En effet, le salarié peut exercer pendant son arrêt une activité physique (sports), incompatible avec l’incapacité de travail à l’origine de son arrêt , susceptible d’aggraver son état de santé, et donc de prolonger les arrêts de travail source pour son employeur d’un préjudice fonctionnel, organisationnel et économique.

Certaines rares décisions ont pu admettre dans le cas  de compétitions sportives ou de sports violents la faute du salari.

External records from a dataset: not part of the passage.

Lemma insert_order_keeps_references table_id number cust t_inr t_usd cur pm os ps :
  statement_keeps references
    (Sql.insert_order table_id number cust t_inr t_usd cur pm os ps).
Proof.
  intros s c a s' c'. unfold references. rewrite insert_order_spec.
  destruct (Sql.decimal_10_2 t_inr); [|discriminate].
  destruct (Sql.decimal_10_2 t_usd); [|discriminate].
  destruct (Sql.has_table s table_id) eqn:Ht; [|discriminate].
  intros [= _ <- _]. rewrite !references_hold_spec.
  intros (Ho & Hi & Hc). split; [|split].
  - intros o. unfold add_order at 1. cbn [orders]. rewrite in_app_iff.
    intros [Hin|[<-|[]]]; [now apply Ho|exact Ht].
  - intros r Hr. destruct (Hi r Hr). split; [now apply has_order_more|assumption].
  - intros r Hr. apply has_order_more. now apply Hc.
Qed.

Lemma insert_order_item_keeps_references order_id menu_item_id name quantity p_inr p_usd :
  statement_keeps references
    (Sql.insert_order_item order_id menu_item_id name quantity p_inr p_usd).
Proof.
  intros s c a s' c'. unfold references, Sql.insert_order_item.
  destruct (Sql.has_order s order_id && Sql.has_menu_item s menu_item_id) eqn:E; [|discriminate].
  apply andb_true_iff in E. destruct E as [Eo Em].
  intros [= _ <- _]. rewrite !references_hold_spec.
  intros (Ho & Hi & Hc). split; [exact Ho|]. split; [|exact Hc].
  intros r. cbn [order_items]. rewrite in_app_iff.
  intros [Hin|[<-|[]]]; [now apply Hi|]. now split.
Qed.

Lemma update_order_status_keeps_references st id :
  statement_keeps references (Sql.update_order_status_where_id st id).
Proof.
  intros s c a s' c'. unfold references, Sql.update_order_status_where_id.
  intros [= _ <- _]. fold (with_order_status st id s). rewrite !references_hold_spec.
  intros (Ho & Hi & Hc). split; [|split].
  - intros o. unfold with_order_status at 1. cbn [orders]. rewrite in_map_iff.
    intros (o0 & <- & Hin). change (Sql.has_table (with_order_status st id s) ?t)
      with (Sql.has_table s t).
    destruct (o_id o0 =? id); cbn [o_table_id Sql.set_order_status]; now apply Ho.
  - intros r Hr. rewrite has_order_with_order_status. now apply Hi.
  - intros r Hr. rewrite has_order_with_order_status. now apply Hc.
Qed.

Lemma update_item_status_keeps_references st item_id order_id :
  statement_keeps references (Sql.update_item_status_where st item_id order_id).
Proof.
  intros s c a s' c'. unfold references, Sql.update_item_status_where.
  intros [= _ <- _]. rewrite !references_hold_spec.
  intros (Ho & Hi & Hc). split; [exact Ho|]. split; [|exact Hc].
  intros r. cbn [order_items]. rewrite in_map_iff.
  intros (r0 & <- & Hin).
  destruct ((oi_id r0 =? item_id) && (oi_order_id r0 =? order_id));
    cbn [oi_order_id oi_menu_item_id Sql.set_item_status]; now apply Hi.
Qed.

Lemma insert_cancellation_keeps_references order_id item_id reason cancelled_by :
  statement_keeps references (Sql.insert_cancellation order_id item_id reason cancelled_by).
Proof.
  intros s c a s' c'. unfold references. rewrite insert_cancellation_spec.
  destruct (Sql.has_order s order_id) eqn:E; cbn [andb]; [|discriminate].
  destruct (Sql.text reason); cbn [andb]; [|discriminate].
  destruct (Sql.varchar 50 cancelled_by); [|discriminate].
  intros [= _ <- _]. rewrite !references_hold_spec.
  intros (Ho & Hi & Hc). split; [exact Ho|]. split; [exact Hi|].
  intros r. cbn [order_cancellations with_cancellation]. rewrite in_app_iff.
  intros [Hin|[<-|[]]]; [now apply Hc|exact E].
Qed.

Lemma delete_table_keeps_references id :
  statement_keeps references (delete_table_where_id id).
Proof.
  intros s c a s' c'. unfold references, delete_table_where_id.
  fold (Sql.has_table s id). fold (without_table id s).
  destruct (Sql.has_table s id && existsb _ (orders s)) eqn:E; [discriminate|].
  intros [= _ <- _]. rewrite !references_hold_spec.
  intros (Ho & Hi & Hc). split; [|split; [exact Hi|exact Hc]].
  intros o Hin. change (orders (without_table id s)) with (orders s) in Hin.
  rewrite has_table_without, (Ho o Hin), andb_true_r.
  apply negb_true_iff, Z.eqb_neq. intros Heq.
  apply andb_false_iff in E. destruct E as [E|E].
  - rewrite <- Heq, (Ho o Hin) in E. discriminate.
  - assert (Hex : existsb (fun o => o_table_id o =? id) (orders s) = true)
      by (apply order_at_table; now exists o).
    congruence.
Qed.

(** Every route keeps them, whatever the faults. *)
Lemma writing_route_keeps_references h : writing_route h -> keeps references h.
Proof.
  intros [h0 [body|id st|id reason cancelled_by|id itemId reason cancelled_by]|id].
  - unfold create_order. apply keeps_finally; [|apply keeps_release].
    apply keeps_try_catch.
    + apply keeps_bind; [apply keeps_beginTransaction|]. intros _.
      assert (Hinvalid : keeps references invalid_input).
      { apply keeps_bind; [apply keeps_lift, keeps_rollback|]. intros _. apply keeps_ret. }
      destruct (table_number body) as [[|number|number]|];
        destruct (items body) as [[|item rest]|]; try exact Hinvalid.
      all: apply keeps_bind; [apply keeps_query|]; intros [|table_id others].
      all: try (apply keeps_bind; [apply keeps_lift, keeps_rollback|]; intros _; apply keeps_ret).
      all: apply keeps_bind; [apply keeps_execute, insert_order_keeps_references|]; intros order_id.
      all: apply keeps_bind;
           [apply keeps_for_of; intros x; apply keeps_execute, insert_order_item_keeps_references|];
           intros _.
      all: apply keeps_bind; [apply keeps_query|]; intros itemsRows.
      all: apply keeps_bind; [apply keeps_commit|]; intros _.
      all: apply keeps_bind; [apply keeps_query|]; intros orderRows.
      all: apply keeps_bind; [apply keeps_emit|]; intros _; apply keeps_ret.
    + intros w H. pose proof (keeps_rollback _ w H) as H'.
      now destruct (rollback w).
  - unfold update_order_status. apply keeps_try_catch; [|apply keeps_answer].
    apply keeps_bind; [apply keeps_execute, update_order_status_keeps_references|].
    intros affectedRows. destruct (affectedRows =? 0); [apply keeps_ret|].
    apply keeps_bind; [apply keeps_query|]. intros updatedOrder.
    apply keeps_bind; [apply keeps_emit|]. intros _. apply keeps_ret.
  - unfold cancel_order. apply keeps_try_catch; [|apply keeps_answer].
    apply keeps_bind; [apply keeps_execute, update_order_status_keeps_references|]. intros _.
    apply keeps_bind; [apply keeps_bound|]. intros text.
    apply keeps_bind; [apply keeps_execute, insert_cancellation_keeps_references|]. intros _.
    apply keeps_ret.
  - unfold cancel_order_item. apply keeps_try_catch; [|apply keeps_answer].
    apply keeps_bind; [apply keeps_execute, update_item_status_keeps_references|]. intros _.
    apply keeps_bind; [apply keeps_bound|]. intros text.
    apply keeps_bind; [apply keeps_execute, insert_cancellation_keeps_references|]. intros _.
    apply keeps_ret.
  - unfold delete_table. apply keeps_try_catch; [|apply keeps_answer].
    apply keeps_bind; [apply keeps_execute, delete_table_keeps_references|].
    intros affectedRows. destruct (affectedRows =? 0); apply keeps_ret.
Qed.

(** X7.  No route leaves a dangling reference: from a database in which every
    order sits at an existing table, every item row belongs to an existing
    order and names an existing dish, and every cancellation is of an existing
    order, the order routes and [delete_table], served in any number and any
    order and under any faults, only make databases of which the same holds. *)
Theorem routes_keep_references d0 d :
  reached d0 d -> references_hold (db_tables d0) = true ->
  references_hold (db_tables d) = true.
Proof.
  intros Hreach H0. induction Hreach as [|h fl d Hreach IH Hroute]; [exact H0|].
  apply (keeps_serve references); [now apply writing_route_keeps_references|exact IH].
Qed.

(** X7 at [two_orders], which holds two orders with an item row each: after
    the first order is cancelled, its item cancelled and the status of the
    second order changed, the references still hold. *)
Lemma routes_keep_references_witness :
  references_hold (db_tables two_orders) = true /\
  orders (db_tables two_orders) <> [] /\ order_items (db_tables two_orders) <> [] /\
  references_hold
    (db_tables
       (database_of
          (serve (update_order_status 2 "preparing")
             (database_of
                (serve (cancel_order_item 1 1 "too slow" (Some "customer"))
                   (database_of (serve (cancel_order 1 "too slow" (Some "customer"))
                                   two_orders []))
                   []))
             []))) = true /\
  order_cancellations
    (db_tables
       (database_of
          (serve (cancel_order_item 1 1 "too slow" (Some "customer"))
             (database_of (serve (cancel_order 1 "too slow" (Some "customer")) two_orders []))
             []))) <> [].
Proof.
  split; [reflexivity|]. split; [discriminate|]. split; [discriminate|]. split.
  - apply (routes_keep_references two_orders); [|reflexivity].
    apply reached_serve; [|apply writes_order, route_update_order_status].
    apply reached_serve; [|apply writes_order, route_cancel_order_item].
    apply reached_serve; [|apply writes_order, route_cancel_order].
    apply reached_start.
  - vm_compute. discriminate.
Defined.

(** ** Texts *)

Lemma split_nonempty sep s : split sep s <> [].
Proof.
  destruct s as [|c s]; cbn; [discriminate|].
  destruct (Ascii.eqb c sep); [discriminate|]. now destruct (split sep s).
Qed.

Lemma split_free sep p : free_of sep p = true -> split sep p = [p].
Proof.
  induction p as [|c p IH]; cbn; [reflexivity|].
  destruct (Ascii.eqb c sep); [discriminate|]. cbn. intros H. now rewrite IH.
Qed.

Lemma split_app sep p s :
  free_of sep p = true -> split sep (p ++ String sep s)%string = p :: split sep s.
Proof.
  induction p as [|c p IH]; cbn.
  - now rewrite Ascii.eqb_refl.
  - destruct (Ascii.eqb c sep); [discriminate|]. cbn. intros H. now rewrite IH.
Qed.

  • Pratique d’une compétition sportive (VTT) incompatible avec l’arrêt de maladie consécutif à un accident du travail (risque d’aggravation de l’état de santé en remettant en cause les suites de son opération et d’en faire supporter l’imputabilité à son employeur à raison de la présomption s’appliquant pour les soins continus consécutifs à un accident du travail) (CA Bordeaux, Ch sociale, Section B, 4 juin 2015, RG nº 13/04981)
  • Sport de combat, pratiqué à un haut niveau de performance qui «accroissait son état de fatigue alors qu’il aurait dû respecter un repos absolu, présentait des risques importants de blessure ou de lésions nuisibles à son rétablissement et susceptibles de conduire à un allongement de la durée des arrêts de travail » (CA Paris, Pôle 6, Ch 5, 18 février 2016, RG nº 13/0397.)
  • Pratique d’un « sport extrême » (activité de rallyes automobiles) nécessitant l’utilisation de ses deux mains, risquant sciemment d’aggraver l’état de santé et de prolonger ses arrêts de travail avec des conséquences inévitablement préjudiciables pour l’organisation et le fonctionnement de la RATP, tenue de suppléer son absence au sein de l’entreprise. (Cour d’appel de Paris, Pôle 6, Chambre 8, Arrêt du 8 décembre 2016, RGnº 13/10631).

Ici encore, la Cour de cassation vient de rejeter ce type d’argument en imposant à l’employeur de démontrer que « cette participation aurait aggravé son état de santé ou prolongé ses arrêts de travail ».

  • "Le fait pour un salarié de participer à 14 compétitions de badminton pendant ses cinq arrêts de travail ne constitue pas un manquement à son obligation de loyauté, dès lors que l’employeur ne démontre pas que cette participation aurait aggravé son état de santé ou prolongé ses arrêts de travail" (Cass. Soc., 1er févr. 2023, no 21-21.526).

Ce qui ressort pourtant du seul domaine médical.

Ainsi, le droit de la Sécurité́ Socials se montre bien plus sévère à l’égard du salarié que le droit du travail.